Lorsque l'on compare les fonds investis dans l'éducation nationale dans toutes les formations, qui s'élèvent à près de 400 milliards de francs, avec ceux qui sont consacrés à cet instrument prétendument sans égal par son efficacité et ses conséquences qu'est l'audiovisuel, on ne peut que constater une contradiction flagrante entre le propos et l'application en termes de financement.
M. Michel Pelchat. Très bien !
M. Henri Weber. Madame la ministre, vous avez confirmé l'attribution d'une dotation supplémentaire d'un milliard de francs pour assurer la transition au numérique hertzien. Nous saluons ces décisions, mais je rappellerai, après notre collègue M. Pelchat notamment, qu'en Grande-Bretagne le Gouvernement, qui n'est pas spécialement porté à l'augmentation des prélèvements obligatoires, s'est engagé à accroître la redevance de 2 milliards de francs pendant cinq ans pour financer l'essor du numérique hertzien et le développement audiovisuel. En Allemagne, cet engagement est de 3 milliards de francs par an.

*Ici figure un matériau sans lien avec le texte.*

(** The last stretch of [Lookup]; [v] is [None] if the entry was not read or is
    not a directory. *)
Definition lookup_end (t : nat) (n : Name) (ms mq : Z) (tx : option nat) (v : option Version)
    (room : bool) (s : State) : State :=
  let s := match v with Some v => lookup_lease n ms mq v room s | None => s end in
  set_thread t RDone (unref tx s).

(** The end of [Uperm]: [l] is the address of the lease it locked or found. *)
Definition uperm_end (t : nat) (tx : nat) (s : State) : State :=
  set_thread t WDone (set_lock None (unref (Some tx) (set_dtx None s))).

Definition uperm_install (n : Name) (l : nat) (s : State) : State :=
  let q := 1 + d_seq s in
  let s := complete n (set_seq q s) in
  match leases s !! n with
  | Some x =>
      if decide (oid x = l)
      then set_leases (<[n := mkLease l q (clock s + lease_duration) kLeaseFree]> (leases s)) s
      else s
  | None => s
  end.

(** After the commit, with the mutex held. *)
Definition uperm_lease (t : nat) (n : Name) (tx : nat) (s : State) : State :=
  let (l, s) := get_lease n s in
  let s := if decide (state l = kLeaseLocked) then set_flags (uaf s) true s else s in
  if bool_decide (state l = kLeaseShared) && (clock s <? due l) then
    let s := set_leases (<[n := mkLease (oid l) (seq l) (due l) kLeaseLocked]> (leases s)) s in
    set_thread t (WWaiting n tx (oid l) (clock s + (due l - clock s + 10))) s
  else uperm_end t tx (uperm_install n (oid l) s).

(** The next step of a thread.  [b] resolves what the model leaves open: whether
    an operation on the store succeeds, whether the lease table has room.  A
    permission change that finds the table full sleeps and tries to insert its
    lease again, without looking it up: a lease that a lookup has inserted
    meanwhile makes [Insert] throw [EEXIST], which the code does not expect
    ([clash]), and it sleeps again. *)
Definition run_thread (t : nat) (b : bool) (s : State) : option State :=
  match threads s !! t with
  | Some (RStart n) => Some (set_thread t (RFetched n (clock s) (d_seq s)) s)
  | Some (RFetched n ms mq) => Some (set_thread t (RLoaded n ms mq (d_tx s)) s)
  | Some (RLoaded n ms mq None) => Some (set_thread t (RReffed n ms mq None) s)
  | Some (RLoaded n ms mq (Some x)) =>
      match txs s !! x with
      | Some r => Some (set_thread t (RReffed n ms mq (Some x))
                    (set_txs (<[x := mkTx (snapshot r) (refs_ r + 1)]> (txs s)) s))
      | None => Some (set_thread t RDone (set_flags true (failed s) s))
      end
  | Some (RReffed n ms mq tx) =>
      let v := match tx with
               | Some x => match txs s !! x with Some r => snapshot r n | None => store s n end
               | None => store s n
               end in
      Some (set_thread t (RRead n ms mq tx (if b then Some v else None)) s)
  | Some (RRead n ms mq tx v) => Some (lookup_end t n ms mq tx v b s)
  | Some (WStart n) =>
      match d_locked s with
      | None => Some (set_thread t (WLocked n) (set_lock (Some t) s))
      | Some _ => None
      end
  | Some (WLocked n) =>
      let x := next s in
      Some (set_thread t (WTx n x) (set_dtx (Some x)
        (fresh (set_txs (<[x := mkTx (store s) 1]> (txs s)) s))))
  | Some (WTx n x) =>
      Some (set_thread t (WCommitted n x b)
        (if b then set_store (fun m => if decide (m = n) then S (store s n) else store s m) s else s))
  | Some (WCommitted n x true) =>
      if b || bool_decide (is_Some (leases s !! n)) then Some (uperm_lease t n x s)
      else Some (set_thread t (WFull n x (clock s + (lease_duration + 10))) s)
  | Some (WCommitted n x false) => Some (uperm_end t x s)
  | Some (WFull n x until) =>
      if until <=? clock s then
        match leases s !! n with
        | Some _ => Some (set_thread t (WFull n x (clock s + (lease_duration + 10))) (set_clash s))
        | None =>
            if b then Some (uperm_lease t n x s)
            else Some (set_thread t (WFull n x (clock s + (lease_duration + 10))) s)
        end
      else None
  | Some (WWaiting n x l until) =>
      if until <=? clock s then Some (uperm_end t x (uperm_install n l s)) else None
  | Some RDone | Some WDone | None => None
  end.

Inductive Act :=
  | Tick (k : nat)
  | Evict (n : Name)
  | BeginLookup (t : nat) (n : Name)
  | BeginUperm (t : nat) (n : Name)
  | Run (t : nat) (b : bool).

Definition exec (a : Act) (s : State) : option State :=
  match a with
  | Tick k => if clock s + Z.of_nat k <? max_clock then Some (set_clock (clock s + Z.of_nat k) s) else None
  | Evict n =>
      match leases s !! n with
      | Some l => if pinned && active (clock s) l then None
                  else Some (set_leases (delete n (leases s)) s)
      | None => None
      end
  | BeginLookup t n =>
      match threads s !! t with None => Some (set_thread t (RStart n) s) | Some _ => None end
  | BeginUperm t n =>
      match threads s !! t with None => Some (set_thread t (WStart n) s) | Some _ => None end
  | Run t b => run_thread t b s
  end.

Inductive reachable (now : Z) : State -> Prop :=
  | reach_init : reachable now (init now)
  | reach_step s a s' : reachable now s -> exec a s = Some s' -> reachable now s'.

Fixpoint exec_all (l : list Act) (s : State) : option State :=
  match l with
  | [] => Some s
  | a :: l => let? s := exec a s in exec_all l s
  end.

Lemma exec_all_reachable now l : forall s s',
  reachable now s -> exec_all l s = Some s' -> reachable now s'.
Proof.
  induction l as [|a l IH]; intros s s' Hs E; cbn in E; [by simplify_eq|].
  destruct (exec a s) as [s1|] eqn:E1; [|done]. eapply IH; [|done]. by eapply reach_step.
Qed.
End Proto.

(** ** The invariant of the protocol, when active leases are kept *)

Section Safety.
Context (D : Z).
(** A shorter duration makes the time a lookup may take wrap around. *)
Hypothesis D_range : 10 <= D < 2 ^ 63.

(** The lookups of [n] that started at [ms] with sequence number [mq] will not
    be given a lease any more: they see a newer lease, or are too late. *)
Definition Late (s : State) (n : Name) (ms mq : Z) : Prop :=
  (exists l, leases s !! n = Some l /\ mq < seq l /\ ms + D <= due l) \/ ms + D <= clock s.

(** The version a reader has read, or will read from its transaction. *)
Definition will_read (s : State) (tx : option nat) (n : Name) : option Version :=
  match tx with Some x => (fun r => snapshot r n) <$> txs s !! x | None => None end.

Definition ReaderOk (s : State) (n : Name) (ms mq : Z) (v : option Version) : Prop :=
  0 <= ms <= clock s /\ mq <= d_seq s /\
  forall u, v = Some u -> (u < completed s n)%nat -> Late s n ms mq.

Definition below (s : State) (tx : option nat) : Prop :=
  match tx with Some x => (x < next s)%nat | None => True end.

(** A writer holds the directory; nobody else's commit is unfinished; until it
    has finished its own, [d->tx] is the store as it was before. *)
Definition ThreadOk (s : State) (t : nat) (th : Thread) : Prop :=
  match th with
  | RStart _ | RDone | WStart _ | WDone => True
  | RFetched n ms mq => ReaderOk s n ms mq None
  | RLoaded n ms mq tx => ReaderOk s n ms mq (will_read s tx n) /\ below s tx
  | RReffed n ms mq tx => ReaderOk s n ms mq (will_read s tx n) /\ below s tx
  | RRead n ms mq tx v => ReaderOk s n ms mq v /\ below s tx
  | WLocked n => d_locked s = Some t /\ d_tx s = None /\ (forall m, completed s m = store s m)
  | WTx n x => d_locked s = Some t /\ d_tx s = Some x /\ (forall m, completed s m = store s m)
  | WCommitted n x ok => d_locked s = Some t /\ d_tx s = Some x /\
      (forall m, (completed s m <= store s m)%nat /\
                 (completed s m = store s m \/ (ok = true /\ m = n)))
  | WFull n x until => d_locked s = Some t /\ d_tx s = Some x /\
      (forall m, (completed s m <= store s m)%nat /\ (completed s m = store s m \/ m = n)) /\
      until <= clock s + D + 10
  | WWaiting n x l until => d_locked s = Some t /\ d_tx s = Some x /\
      (forall m, (completed s m <= store s m)%nat /\ (completed s m = store s m \/ m = n)) /\
      exists r, leases s !! n = Some r /\ oid r = l /\ state r = kLeaseLocked /\
        due r <= until <= clock s + D + 10
  end.

Definition holds_lock (th : Thread) : bool :=
  match th with WLocked _ | WTx _ _ | WCommitted _ _ _ | WFull _ _ _ | WWaiting _ _ _ _ => true | _ => false end.

Record Inv (s : State) : Prop := {
  i_threads : forall t th, threads s !! t = Some th -> ThreadOk s t th;
  i_lock : forall t, d_locked s = Some t ->
    exists th, threads s !! t = Some th /\ holds_lock th = true;
  i_idle : d_locked s = None -> d_tx s = None /\ forall m, completed s m = store s m;
  i_tx : forall x, d_tx s = Some x -> (x < next s)%nat /\
    forall r m, txs s !! x = Some r -> snapshot r m = completed s m;
  i_leases : forall n l, leases s !! n = Some l ->
    due l <= clock s + D /\ seq l <= d_seq s /\
    (state l = kLeaseLocked -> exists t x until, threads s !! t = Some (WWaiting n x (oid l) until));
  i_granted : forall n v e, (n, v, e) ∈ granted s -> clock s < e ->
    (completed s n <= v)%nat /\
    exists l, leases s !! n = Some l /\ state l <> kLeaseFree /\ e <= due l;
  i_failed : failed s = false;
  i_pos : 0 <= clock s < max_clock /\ 0 <= d_seq s
}.

(** *** Readers as the rest of the system moves on *)

Definition leases_fwd (s s' : State) : Prop :=
  forall n l, leases s !! n = Some l ->
    (exists l', leases s' !! n = Some l' /\ seq l <= seq l' /\ due l <= due l') \/ due l <= clock s'.

(** Transactions are not changed, only created with a new address. *)
Definition txs_fwd (s s' : State) : Prop :=
  (next s <= next s')%nat /\
  forall x r', (x < next s)%nat -> txs s' !! x = Some r' ->
    exists r, txs s !! x = Some r /\ snapshot r' = snapshot r.

Record fwd (s s' : State) : Prop := {
  f_clock : clock s <= clock s';
  f_seq : d_seq s <= d_seq s';
  f_txs : txs_fwd s s';
  f_leases : leases_fwd s s';
  f_completed : forall n, completed s' n = completed s n \/
    forall ms mq, ms <= clock s -> mq <= d_seq s -> Late s' n ms mq }.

En ce qui nous concerne, compte tenu du retard considérable que nous accusons déjà sur ces deux pays en matière de financement de l'audiovisuel public, allons-nous nous contenter d'une dotation exceptionnelle d'un milliard de francs ?
La rationalisation de la gestion rendue plus facile du fait de la constitution du groupe France Télévision en holding et de la désignation de son président pour cinq ans peut permettre, sans doute, de réduire certains faux frais et de consacrer plus de moyens au financement de la production.
Mais on sera encore assez loin du compte ! Le Gouvernement, engagé dans une politique justifiée et courageuse de réduction des prélèvements obligatoires, n'est pas disposé à augmenter la redevance. Dès lors, une question se pose, madame la ministre : comment allez-vous financer les implications de votre bon projet de loi ? Comment allons-nous remédier au sous-financement chronique de nos industries de programme ?
Nous sommes ici quelques-uns à avoir assisté aux états généraux de la création audiovisuelle qui se sont tenus en avril dernier et à avoir entendu les demandes émanant de tous les acteurs de cette industrie, à savoir augmenter jusqu'à 25 % du chiffre d'affaires les obligations de financement de la production imposées aux diffuseurs - on peut se demander si le chiffre est raisonnable ; en tout cas la perspective de l'augmentation me semble l'être - et renforcer la fluidité des droits.
C'est sans doute une bonne piste. La constitution d'un véritable marché des oeuvres audiovisuelles grâce à l'entrée de nouveaux acteurs et le développement d'un marché de seconde diffusion en constitue une autre.
Sur toutes ces questions et sur quelques autres, notre groupe a déposé des amendements. Nous espérons qu'il en sera tenu compte. En tout état de cause, nous voterons votre projet de loi, madame la ministre, sauf, bien entendu, si la droite sénatoriale, selon une tradition désormais bien établie, le dénature. (Applaudissements sur les travées socialistes.)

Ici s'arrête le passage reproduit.